- WORK TASK
Of all the lines in the entries, how many carry the word "join"? The reply is that number and no more.

═════ MATERIAL PROVIDED

(* ===== verification/CanonicalJson.v ===== *)
(** * Canonical JSON

    [contracts/canonical_json.py]: normalisation of Python values to JSON
    values, the compact sorted-key encoding, and the content hash. A Python
    string is its UTF-8 encoding; a dictionary is the list of its items in
    insertion order. *)
From stdpp Require Import pretty.
From Stdlib Require Import Sorting.Sorted.
From S2P Require Import Prelude Records Hash.
Set Warnings "-register-all".

(** ** Values *)

(** An aware datetime, by its UTC fields ([astimezone(UTC)]). *)
Record DateTime := mkDateTime {
  dt_year : Z; dt_month : Z; dt_day : Z;
  dt_hour : Z; dt_minute : Z; dt_second : Z; dt_microsecond : Z;
}.

(** What [_normalize] reads of a pydantic model instance: whether its class is
    a [ContractModel] or [OpaqueId], whether it carries members beyond its
    fields, and [canonical_omitted_null_fields()]. *)
Record ModelInfo := mkModelInfo {
  mi_contract : bool;
  mi_extra : bool;
  mi_omitted_null : list string;
}.

Inductive value :=
| VNone
| VBool (b : bool)
| VInt (z : Z)
| VStr (s : string)
| VEnum (v : value)
| VDatetime (aware : bool) (utc : DateTime)
| VUuid (text : string)
| VMapping (items : list (option string * value))   (** [None]: a key that is not a [str] *)
| VSequence (items : list value)
| VModel (info : ModelInfo) (fields : list (string * value))
| VOpaqueId (info : ModelInfo) (root : value)
| VOther (type_name : string).

(** The values [json.dumps] is given. *)
Inductive json :=
| JNull
| JBool (b : bool)
| JInt (z : Z)
| JStr (s : string)
| JArr (items : list json)
| JObj (members : list (string * json)).

(** ** Python helpers *)

Fixpoint str_leb (s t : string) : bool :=
  match s, t with
  | EmptyString, _ => true
  | String _ _, EmptyString => false
  | String c s, String d t =>
      if Ascii.eqb c d then str_leb s t
      else (Ascii.nat_of_ascii c <? Ascii.nat_of_ascii d)%nat
  end.

(** [list.sort(key=...)]: stable. *)
Fixpoint insert_by {A} (le : A -> A -> bool) (x : A) (l : list A) : list A :=
  match l with
  | [] => [x]
  | y :: l' => if le x y then x :: y :: l' else y :: insert_by le x l'
  end.
Definition sort_by {A} (le : A -> A -> bool) (l : list A) : list A :=
  foldr (insert_by le) [] l.

Definition key_leb {A} (x y : string * A) : bool := str_leb x.1 y.1.

(** [",".join(parts)] *)
Fixpoint join (sep : string) (parts : list string) : string :=
  match parts with
  | [] => ""
  | p :: rest => match rest with [] => p | _ => p +:+ sep +:+ join sep rest end
  end.

Definition hex_char (n : nat) : string := String (hex_digit (Z.of_nat n)) "".

(** One character of a JSON string under [ensure_ascii=False]. *)
Definition escape (c : Ascii.ascii) : string :=
  let n := Ascii.nat_of_ascii c in
  if (n =? 34)%nat then "\" +:+ String c ""
  else if (n =? 92)%nat then "\\"
  else if (n =? 10)%nat then "\n"
  else if (n =? 13)%nat then "\r"
  else if (n =? 9)%nat then "\t"
  else if (n =? 12)%nat then "\f"
  else if (n =? 8)%nat then "\b"
  else if (n <? 32)%nat then "\u00" +:+ hex_char (n / 16) +:+ hex_char (n mod 16)
  else String c "".

Fixpoint escaped (s : string) : string :=
  match s with
  | EmptyString => ""
  | String c s => escape c +:+ escaped s
  end.

Definition dquote : string := String (Ascii.ascii_of_nat 34) "".
Definition quote (s : string) : string := dquote +:+ escaped s +:+ dquote.

Definition member (kv : string * string) : string := quote kv.1 +:+ ":" +:+ kv.2.

(** [json.dumps(value, ensure_ascii=False, sort_keys=True, separators=(",", ":"),
    allow_nan=False).encode("utf-8")] *)
Fixpoint _encode (v : json) : string :=
  match v with
  | JNull => "null"
  | JBool b => if b then "true" else "false"
  | JInt z => pretty z
  | JStr s => quote s
  | JArr items => "[" +:+ join "," (map _encode items) +:+ "]"
  | JObj members =>
      "{" +:+ join "," (map member
                 (sort_by key_leb (map (fun kv => (kv.1, _encode kv.2)) members))) +:+ "}"
  end.

(** ** Normalisation *)

Definition zero_padded (width : nat) (z : Z) : string :=
  let digits := pretty z in
  String.string_of_list_ascii (repeat (Ascii.ascii_of_nat 48) (width - String.length digits))
  +:+ digits.

(** [value.astimezone(UTC).isoformat(timespec="microseconds").replace("+00:00", "Z")] *)
Definition isoformat (d : DateTime) : string :=
  zero_padded 4 (dt_year d) +:+ "-" +:+ zero_padded 2 (dt_month d) +:+ "-"
  +:+ zero_padded 2 (dt_day d) +:+ "T" +:+ zero_padded 2 (dt_hour d) +:+ ":"
  +:+ zero_padded 2 (dt_minute d) +:+ ":" +:+ zero_padded 2 (dt_second d) +:+ "."
  +:+ zero_padded 6 (dt_microsecond d) +:+ "Z".

Definition SetListPolicy := list (list string * option string).

Fixpoint policy_key (policy : SetListPolicy) (path : list string) : option (option string) :=
  match policy with
  | [] => None
  | (p, key) :: policy => if eqb p path then Some key else policy_key policy path
  end.

Fixpoint assoc {A} (key : string) (members : list (string * A)) : option A :=
  match members with
  | [] => None
  | (k, v) :: members => if eqb k key then Some v else assoc key members
  end.

(** [sort_key(item)] *)
Definition sort_key (key : option string) (item : json) : result string :=
  match key with
  | None => Ok (_encode item)
  | Some key =>
      match item with
      | JObj members =>
          match assoc key members with
          | Some v => Ok (_encode v)
          | None => Err (ValueError "Semantic list item missing key")
          end
      | _ => Err (ValueError "Semantic list item missing key")
      end
  end.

══════════

- ANSWER SPACE
5